§ **Try it**:
Please transcribe exactly, and only, the lines of the data below between the line holding "(** A merge patch that replaces the owner" and the line holding "Definition removePVCOwnerReferences (claw", inclusive.

§ **Supplied data**:
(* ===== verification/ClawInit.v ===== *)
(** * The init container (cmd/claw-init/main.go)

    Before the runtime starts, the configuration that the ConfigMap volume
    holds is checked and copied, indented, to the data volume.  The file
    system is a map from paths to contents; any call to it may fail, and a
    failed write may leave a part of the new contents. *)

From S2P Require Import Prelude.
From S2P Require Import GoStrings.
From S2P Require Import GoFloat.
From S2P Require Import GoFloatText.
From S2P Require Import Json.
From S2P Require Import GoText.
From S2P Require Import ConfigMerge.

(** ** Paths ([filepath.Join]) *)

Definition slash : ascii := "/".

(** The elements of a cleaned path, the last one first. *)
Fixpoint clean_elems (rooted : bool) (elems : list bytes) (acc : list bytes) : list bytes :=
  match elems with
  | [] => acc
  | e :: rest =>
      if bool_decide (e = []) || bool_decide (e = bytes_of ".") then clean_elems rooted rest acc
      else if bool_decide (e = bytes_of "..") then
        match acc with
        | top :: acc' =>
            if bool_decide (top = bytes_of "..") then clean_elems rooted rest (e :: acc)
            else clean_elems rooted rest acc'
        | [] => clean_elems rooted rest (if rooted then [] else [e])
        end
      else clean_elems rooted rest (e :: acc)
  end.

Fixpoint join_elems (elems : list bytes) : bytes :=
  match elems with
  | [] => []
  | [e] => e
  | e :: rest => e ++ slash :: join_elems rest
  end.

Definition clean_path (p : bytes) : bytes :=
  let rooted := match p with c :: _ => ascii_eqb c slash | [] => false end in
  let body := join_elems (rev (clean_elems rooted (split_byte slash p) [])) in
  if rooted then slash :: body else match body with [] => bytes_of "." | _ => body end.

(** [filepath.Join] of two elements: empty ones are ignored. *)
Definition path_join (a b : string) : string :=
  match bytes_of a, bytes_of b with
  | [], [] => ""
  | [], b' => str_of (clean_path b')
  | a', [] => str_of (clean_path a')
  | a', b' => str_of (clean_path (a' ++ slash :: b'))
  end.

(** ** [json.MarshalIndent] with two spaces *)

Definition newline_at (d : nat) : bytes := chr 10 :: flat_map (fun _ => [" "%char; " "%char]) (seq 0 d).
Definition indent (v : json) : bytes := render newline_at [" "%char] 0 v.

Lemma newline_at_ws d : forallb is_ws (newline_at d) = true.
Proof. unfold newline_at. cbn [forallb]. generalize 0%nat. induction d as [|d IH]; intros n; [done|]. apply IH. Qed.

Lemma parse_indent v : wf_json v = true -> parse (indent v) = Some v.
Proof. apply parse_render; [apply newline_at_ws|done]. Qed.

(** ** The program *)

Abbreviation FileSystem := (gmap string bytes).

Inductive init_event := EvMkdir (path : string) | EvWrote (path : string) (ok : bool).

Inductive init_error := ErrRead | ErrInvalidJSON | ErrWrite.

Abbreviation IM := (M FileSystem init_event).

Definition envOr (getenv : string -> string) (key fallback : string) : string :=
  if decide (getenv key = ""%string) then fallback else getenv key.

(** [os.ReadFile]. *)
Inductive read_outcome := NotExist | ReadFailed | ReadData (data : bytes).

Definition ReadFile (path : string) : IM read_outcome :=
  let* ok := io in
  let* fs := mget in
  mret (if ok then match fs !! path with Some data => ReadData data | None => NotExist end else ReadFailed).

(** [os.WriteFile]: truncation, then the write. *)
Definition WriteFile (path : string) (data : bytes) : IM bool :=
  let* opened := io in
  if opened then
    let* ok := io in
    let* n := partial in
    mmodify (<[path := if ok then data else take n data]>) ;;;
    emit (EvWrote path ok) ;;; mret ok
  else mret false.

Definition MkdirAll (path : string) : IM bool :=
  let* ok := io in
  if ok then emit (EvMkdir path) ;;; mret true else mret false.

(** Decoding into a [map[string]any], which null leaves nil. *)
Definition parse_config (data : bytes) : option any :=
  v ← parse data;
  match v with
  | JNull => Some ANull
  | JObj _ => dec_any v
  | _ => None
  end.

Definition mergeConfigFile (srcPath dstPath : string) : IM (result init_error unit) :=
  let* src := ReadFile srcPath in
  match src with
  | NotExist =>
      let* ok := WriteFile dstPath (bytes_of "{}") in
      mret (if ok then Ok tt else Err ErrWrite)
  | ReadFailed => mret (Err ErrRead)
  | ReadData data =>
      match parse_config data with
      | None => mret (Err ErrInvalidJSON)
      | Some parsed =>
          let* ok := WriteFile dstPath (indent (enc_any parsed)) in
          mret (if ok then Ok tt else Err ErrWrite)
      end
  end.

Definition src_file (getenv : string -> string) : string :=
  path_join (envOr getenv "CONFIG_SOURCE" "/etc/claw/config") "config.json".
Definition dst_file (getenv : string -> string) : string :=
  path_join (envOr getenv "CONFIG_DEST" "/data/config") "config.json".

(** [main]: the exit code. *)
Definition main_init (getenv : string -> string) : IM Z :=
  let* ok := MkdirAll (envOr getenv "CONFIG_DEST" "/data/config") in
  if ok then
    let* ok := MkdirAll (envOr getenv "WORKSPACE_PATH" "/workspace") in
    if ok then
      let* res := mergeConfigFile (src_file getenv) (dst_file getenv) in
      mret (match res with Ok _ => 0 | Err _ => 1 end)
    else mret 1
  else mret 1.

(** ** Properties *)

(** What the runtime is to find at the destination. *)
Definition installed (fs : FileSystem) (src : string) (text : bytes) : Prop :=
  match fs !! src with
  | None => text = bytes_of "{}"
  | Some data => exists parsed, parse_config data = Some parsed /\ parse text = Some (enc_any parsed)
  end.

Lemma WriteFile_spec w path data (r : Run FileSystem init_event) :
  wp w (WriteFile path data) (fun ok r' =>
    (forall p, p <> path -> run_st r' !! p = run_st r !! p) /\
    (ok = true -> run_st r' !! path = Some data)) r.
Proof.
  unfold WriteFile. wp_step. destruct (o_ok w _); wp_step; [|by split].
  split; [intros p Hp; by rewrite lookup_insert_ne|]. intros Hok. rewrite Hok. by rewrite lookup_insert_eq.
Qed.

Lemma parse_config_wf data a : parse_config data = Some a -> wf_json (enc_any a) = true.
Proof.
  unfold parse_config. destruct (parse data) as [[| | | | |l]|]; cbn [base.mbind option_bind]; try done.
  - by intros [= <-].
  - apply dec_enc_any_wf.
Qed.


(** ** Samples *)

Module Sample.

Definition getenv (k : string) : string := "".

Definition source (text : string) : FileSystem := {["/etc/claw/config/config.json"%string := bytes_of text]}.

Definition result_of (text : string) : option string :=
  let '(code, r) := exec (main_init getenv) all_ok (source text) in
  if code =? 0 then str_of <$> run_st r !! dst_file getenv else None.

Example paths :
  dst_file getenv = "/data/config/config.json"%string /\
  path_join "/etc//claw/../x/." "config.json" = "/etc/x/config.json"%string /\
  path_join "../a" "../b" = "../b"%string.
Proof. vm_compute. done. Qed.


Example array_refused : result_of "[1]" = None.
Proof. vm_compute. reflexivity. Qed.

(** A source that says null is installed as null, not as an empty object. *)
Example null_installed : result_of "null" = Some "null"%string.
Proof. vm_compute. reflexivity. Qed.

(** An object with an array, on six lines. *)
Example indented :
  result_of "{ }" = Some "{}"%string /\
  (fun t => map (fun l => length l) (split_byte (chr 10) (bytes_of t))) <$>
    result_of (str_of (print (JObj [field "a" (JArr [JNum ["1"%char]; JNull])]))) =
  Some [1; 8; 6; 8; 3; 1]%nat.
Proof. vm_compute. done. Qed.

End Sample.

...

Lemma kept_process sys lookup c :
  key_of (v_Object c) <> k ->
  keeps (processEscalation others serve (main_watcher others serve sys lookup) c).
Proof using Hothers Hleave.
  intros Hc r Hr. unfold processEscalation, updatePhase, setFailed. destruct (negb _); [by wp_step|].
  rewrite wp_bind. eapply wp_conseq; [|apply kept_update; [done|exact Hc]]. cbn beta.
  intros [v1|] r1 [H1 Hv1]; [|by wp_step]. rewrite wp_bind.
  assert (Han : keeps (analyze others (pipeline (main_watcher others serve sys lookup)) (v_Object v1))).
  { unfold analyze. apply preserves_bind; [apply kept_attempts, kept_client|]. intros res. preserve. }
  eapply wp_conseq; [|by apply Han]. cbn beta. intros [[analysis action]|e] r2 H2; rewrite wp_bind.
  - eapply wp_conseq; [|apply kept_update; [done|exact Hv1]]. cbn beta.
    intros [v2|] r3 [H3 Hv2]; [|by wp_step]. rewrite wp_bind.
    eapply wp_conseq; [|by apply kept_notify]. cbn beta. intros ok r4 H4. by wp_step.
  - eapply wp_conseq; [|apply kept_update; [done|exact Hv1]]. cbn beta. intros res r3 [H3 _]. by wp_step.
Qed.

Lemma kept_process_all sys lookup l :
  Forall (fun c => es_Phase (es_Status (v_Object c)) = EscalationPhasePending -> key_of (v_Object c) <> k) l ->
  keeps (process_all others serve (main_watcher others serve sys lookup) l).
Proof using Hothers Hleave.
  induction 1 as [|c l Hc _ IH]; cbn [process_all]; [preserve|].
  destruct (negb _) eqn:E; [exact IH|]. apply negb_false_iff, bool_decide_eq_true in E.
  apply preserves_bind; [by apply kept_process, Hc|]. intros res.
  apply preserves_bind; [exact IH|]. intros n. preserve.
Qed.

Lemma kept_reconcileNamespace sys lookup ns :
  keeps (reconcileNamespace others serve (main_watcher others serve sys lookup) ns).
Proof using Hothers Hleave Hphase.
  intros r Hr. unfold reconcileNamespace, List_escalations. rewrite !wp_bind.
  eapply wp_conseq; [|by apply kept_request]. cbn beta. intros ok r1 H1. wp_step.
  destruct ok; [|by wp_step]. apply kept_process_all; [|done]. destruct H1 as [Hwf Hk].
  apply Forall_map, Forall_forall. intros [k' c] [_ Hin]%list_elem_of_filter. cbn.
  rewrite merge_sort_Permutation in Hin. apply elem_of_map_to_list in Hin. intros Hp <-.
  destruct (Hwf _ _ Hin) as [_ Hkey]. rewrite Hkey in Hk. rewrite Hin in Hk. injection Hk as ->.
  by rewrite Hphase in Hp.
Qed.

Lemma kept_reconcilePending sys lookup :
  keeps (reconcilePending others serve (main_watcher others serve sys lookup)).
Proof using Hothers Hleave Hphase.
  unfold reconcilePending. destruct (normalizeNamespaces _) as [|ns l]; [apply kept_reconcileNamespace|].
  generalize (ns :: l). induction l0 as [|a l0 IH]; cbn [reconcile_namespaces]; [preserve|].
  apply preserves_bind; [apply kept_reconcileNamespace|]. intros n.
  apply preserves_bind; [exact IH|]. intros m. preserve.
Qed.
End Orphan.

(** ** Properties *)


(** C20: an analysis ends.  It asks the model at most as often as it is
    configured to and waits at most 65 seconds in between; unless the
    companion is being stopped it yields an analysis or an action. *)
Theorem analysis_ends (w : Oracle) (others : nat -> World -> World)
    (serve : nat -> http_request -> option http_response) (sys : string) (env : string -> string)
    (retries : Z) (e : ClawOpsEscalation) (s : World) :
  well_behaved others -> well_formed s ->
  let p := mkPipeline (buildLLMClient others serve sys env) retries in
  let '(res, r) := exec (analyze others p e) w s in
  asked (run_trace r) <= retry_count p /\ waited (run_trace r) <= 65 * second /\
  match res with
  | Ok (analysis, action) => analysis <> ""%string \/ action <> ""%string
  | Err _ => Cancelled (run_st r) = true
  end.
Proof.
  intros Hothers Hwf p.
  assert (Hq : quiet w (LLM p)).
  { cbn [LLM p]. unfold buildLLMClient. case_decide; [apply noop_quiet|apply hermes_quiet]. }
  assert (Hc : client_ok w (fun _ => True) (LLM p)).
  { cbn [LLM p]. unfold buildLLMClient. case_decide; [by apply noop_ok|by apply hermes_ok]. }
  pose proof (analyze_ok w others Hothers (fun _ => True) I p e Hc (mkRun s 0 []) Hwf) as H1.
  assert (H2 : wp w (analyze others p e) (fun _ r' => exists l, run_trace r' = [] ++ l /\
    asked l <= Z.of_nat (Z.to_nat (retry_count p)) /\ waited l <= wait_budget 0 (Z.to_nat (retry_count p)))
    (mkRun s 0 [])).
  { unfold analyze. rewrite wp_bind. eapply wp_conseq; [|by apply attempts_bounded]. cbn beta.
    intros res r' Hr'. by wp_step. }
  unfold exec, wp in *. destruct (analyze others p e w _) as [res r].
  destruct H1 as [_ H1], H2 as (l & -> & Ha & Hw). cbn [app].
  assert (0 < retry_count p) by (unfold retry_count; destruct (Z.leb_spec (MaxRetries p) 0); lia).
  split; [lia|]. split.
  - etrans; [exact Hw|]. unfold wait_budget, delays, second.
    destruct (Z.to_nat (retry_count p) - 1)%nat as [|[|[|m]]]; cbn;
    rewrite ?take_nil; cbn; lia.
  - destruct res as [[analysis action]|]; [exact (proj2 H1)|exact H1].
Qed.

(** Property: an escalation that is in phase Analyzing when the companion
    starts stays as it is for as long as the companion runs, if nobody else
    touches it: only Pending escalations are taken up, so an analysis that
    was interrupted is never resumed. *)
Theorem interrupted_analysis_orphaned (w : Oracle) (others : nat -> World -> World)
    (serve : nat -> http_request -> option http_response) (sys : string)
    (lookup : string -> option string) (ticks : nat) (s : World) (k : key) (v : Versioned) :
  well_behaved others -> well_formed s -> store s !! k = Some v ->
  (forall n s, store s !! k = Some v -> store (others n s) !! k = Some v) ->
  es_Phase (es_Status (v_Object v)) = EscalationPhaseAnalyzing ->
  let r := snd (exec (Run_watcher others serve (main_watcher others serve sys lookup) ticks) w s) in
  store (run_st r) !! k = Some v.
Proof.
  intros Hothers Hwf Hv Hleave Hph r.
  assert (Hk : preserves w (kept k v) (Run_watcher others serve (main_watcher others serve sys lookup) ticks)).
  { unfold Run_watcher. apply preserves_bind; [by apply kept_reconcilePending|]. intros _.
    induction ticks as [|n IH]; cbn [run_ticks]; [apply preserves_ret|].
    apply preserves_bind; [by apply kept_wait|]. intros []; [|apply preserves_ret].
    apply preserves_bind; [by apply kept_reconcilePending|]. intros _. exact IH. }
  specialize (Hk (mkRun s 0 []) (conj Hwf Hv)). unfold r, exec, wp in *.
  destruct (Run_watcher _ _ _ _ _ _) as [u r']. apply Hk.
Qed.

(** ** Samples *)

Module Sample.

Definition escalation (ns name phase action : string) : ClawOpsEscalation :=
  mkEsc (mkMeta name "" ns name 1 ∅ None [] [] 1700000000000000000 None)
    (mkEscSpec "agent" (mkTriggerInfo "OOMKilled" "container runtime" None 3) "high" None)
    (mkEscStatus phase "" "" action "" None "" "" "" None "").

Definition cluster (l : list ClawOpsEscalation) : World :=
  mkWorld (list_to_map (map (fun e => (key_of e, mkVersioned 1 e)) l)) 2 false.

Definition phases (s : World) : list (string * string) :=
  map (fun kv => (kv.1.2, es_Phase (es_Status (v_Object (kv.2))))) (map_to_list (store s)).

...

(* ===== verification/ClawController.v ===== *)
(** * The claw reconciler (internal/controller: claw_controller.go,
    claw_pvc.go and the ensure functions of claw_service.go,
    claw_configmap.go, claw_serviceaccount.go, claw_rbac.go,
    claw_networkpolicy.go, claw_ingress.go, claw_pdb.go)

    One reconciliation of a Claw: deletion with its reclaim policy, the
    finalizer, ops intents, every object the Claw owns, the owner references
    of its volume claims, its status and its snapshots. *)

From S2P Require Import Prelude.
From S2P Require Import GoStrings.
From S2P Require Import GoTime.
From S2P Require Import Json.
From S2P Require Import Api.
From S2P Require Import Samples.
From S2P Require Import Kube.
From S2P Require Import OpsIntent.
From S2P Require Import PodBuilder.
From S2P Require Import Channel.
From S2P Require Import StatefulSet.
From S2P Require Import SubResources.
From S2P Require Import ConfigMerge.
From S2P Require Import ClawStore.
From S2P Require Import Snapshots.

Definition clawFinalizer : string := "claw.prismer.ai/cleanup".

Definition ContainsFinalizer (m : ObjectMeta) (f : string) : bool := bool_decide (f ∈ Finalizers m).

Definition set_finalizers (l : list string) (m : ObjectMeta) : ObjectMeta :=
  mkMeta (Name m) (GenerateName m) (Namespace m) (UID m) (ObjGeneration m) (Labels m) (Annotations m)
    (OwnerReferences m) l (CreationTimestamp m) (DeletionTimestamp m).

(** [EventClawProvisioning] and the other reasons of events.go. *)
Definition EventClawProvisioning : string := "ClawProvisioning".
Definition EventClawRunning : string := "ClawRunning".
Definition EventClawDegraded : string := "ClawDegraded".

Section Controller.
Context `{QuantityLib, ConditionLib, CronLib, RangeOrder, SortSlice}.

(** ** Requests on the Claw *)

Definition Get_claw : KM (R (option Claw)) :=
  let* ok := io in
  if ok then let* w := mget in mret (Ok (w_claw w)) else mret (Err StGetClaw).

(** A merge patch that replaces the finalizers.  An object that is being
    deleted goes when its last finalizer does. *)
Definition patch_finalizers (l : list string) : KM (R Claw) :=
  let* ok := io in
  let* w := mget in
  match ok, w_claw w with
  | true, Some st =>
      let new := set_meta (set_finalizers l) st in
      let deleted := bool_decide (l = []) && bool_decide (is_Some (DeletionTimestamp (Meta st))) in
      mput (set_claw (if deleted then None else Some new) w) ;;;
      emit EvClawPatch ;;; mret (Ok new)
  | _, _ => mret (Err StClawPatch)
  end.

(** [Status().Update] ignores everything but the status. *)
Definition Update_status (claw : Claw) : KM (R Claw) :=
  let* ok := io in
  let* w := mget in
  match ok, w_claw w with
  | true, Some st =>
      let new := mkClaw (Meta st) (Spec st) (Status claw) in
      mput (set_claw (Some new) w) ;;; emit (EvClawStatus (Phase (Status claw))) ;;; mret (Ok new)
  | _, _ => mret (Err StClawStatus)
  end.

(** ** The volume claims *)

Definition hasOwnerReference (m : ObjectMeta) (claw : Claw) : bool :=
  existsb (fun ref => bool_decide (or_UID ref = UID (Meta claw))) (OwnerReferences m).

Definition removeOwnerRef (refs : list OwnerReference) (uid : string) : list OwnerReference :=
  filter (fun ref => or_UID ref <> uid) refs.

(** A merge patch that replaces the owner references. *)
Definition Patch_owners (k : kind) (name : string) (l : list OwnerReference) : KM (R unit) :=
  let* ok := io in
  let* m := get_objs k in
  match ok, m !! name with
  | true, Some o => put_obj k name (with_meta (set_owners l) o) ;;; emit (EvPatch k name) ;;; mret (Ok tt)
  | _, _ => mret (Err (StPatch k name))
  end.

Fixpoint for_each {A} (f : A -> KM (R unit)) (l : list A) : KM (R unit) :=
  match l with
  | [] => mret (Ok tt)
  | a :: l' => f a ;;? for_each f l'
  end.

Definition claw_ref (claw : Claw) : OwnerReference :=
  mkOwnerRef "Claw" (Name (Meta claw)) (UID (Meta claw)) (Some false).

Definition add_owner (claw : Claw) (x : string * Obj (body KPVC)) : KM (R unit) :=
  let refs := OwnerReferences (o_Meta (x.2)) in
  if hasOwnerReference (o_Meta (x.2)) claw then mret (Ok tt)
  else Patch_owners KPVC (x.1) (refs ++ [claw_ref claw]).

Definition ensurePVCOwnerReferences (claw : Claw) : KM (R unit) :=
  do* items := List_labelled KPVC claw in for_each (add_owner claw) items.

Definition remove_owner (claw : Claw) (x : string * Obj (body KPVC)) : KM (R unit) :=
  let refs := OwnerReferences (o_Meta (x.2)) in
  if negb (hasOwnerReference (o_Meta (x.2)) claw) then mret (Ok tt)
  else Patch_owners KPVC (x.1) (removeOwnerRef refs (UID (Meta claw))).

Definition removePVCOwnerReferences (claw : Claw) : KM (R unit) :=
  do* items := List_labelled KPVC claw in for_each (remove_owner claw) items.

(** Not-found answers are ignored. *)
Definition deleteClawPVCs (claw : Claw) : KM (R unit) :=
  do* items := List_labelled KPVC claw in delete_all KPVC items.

§ **Exercise answer**:
(** A merge patch that replaces the owner references. *)
Definition Patch_owners (k : kind) (name : string) (l : list OwnerReference) : KM (R unit) :=
  let* ok := io in
  let* m := get_objs k in
  match ok, m !! name with
  | true, Some o => put_obj k name (with_meta (set_owners l) o) ;;; emit (EvPatch k name) ;;; mret (Ok tt)
  | _, _ => mret (Err (StPatch k name))
  end.

Fixpoint for_each {A} (f : A -> KM (R unit)) (l : list A) : KM (R unit) :=
  match l with
  | [] => mret (Ok tt)
  | a :: l' => f a ;;? for_each f l'
  end.

Definition claw_ref (claw : Claw) : OwnerReference :=
  mkOwnerRef "Claw" (Name (Meta claw)) (UID (Meta claw)) (Some false).

Definition add_owner (claw : Claw) (x : string * Obj (body KPVC)) : KM (R unit) :=
  let refs := OwnerReferences (o_Meta (x.2)) in
  if hasOwnerReference (o_Meta (x.2)) claw then mret (Ok tt)
  else Patch_owners KPVC (x.1) (refs ++ [claw_ref claw]).

Definition ensurePVCOwnerReferences (claw : Claw) : KM (R unit) :=
  do* items := List_labelled KPVC claw in for_each (add_owner claw) items.

Definition remove_owner (claw : Claw) (x : string * Obj (body KPVC)) : KM (R unit) :=
  let refs := OwnerReferences (o_Meta (x.2)) in
  if negb (hasOwnerReference (o_Meta (x.2)) claw) then mret (Ok tt)
  else Patch_owners KPVC (x.1) (removeOwnerRef refs (UID (Meta claw))).

Definition removePVCOwnerReferences (claw : Claw) : KM (R unit) :=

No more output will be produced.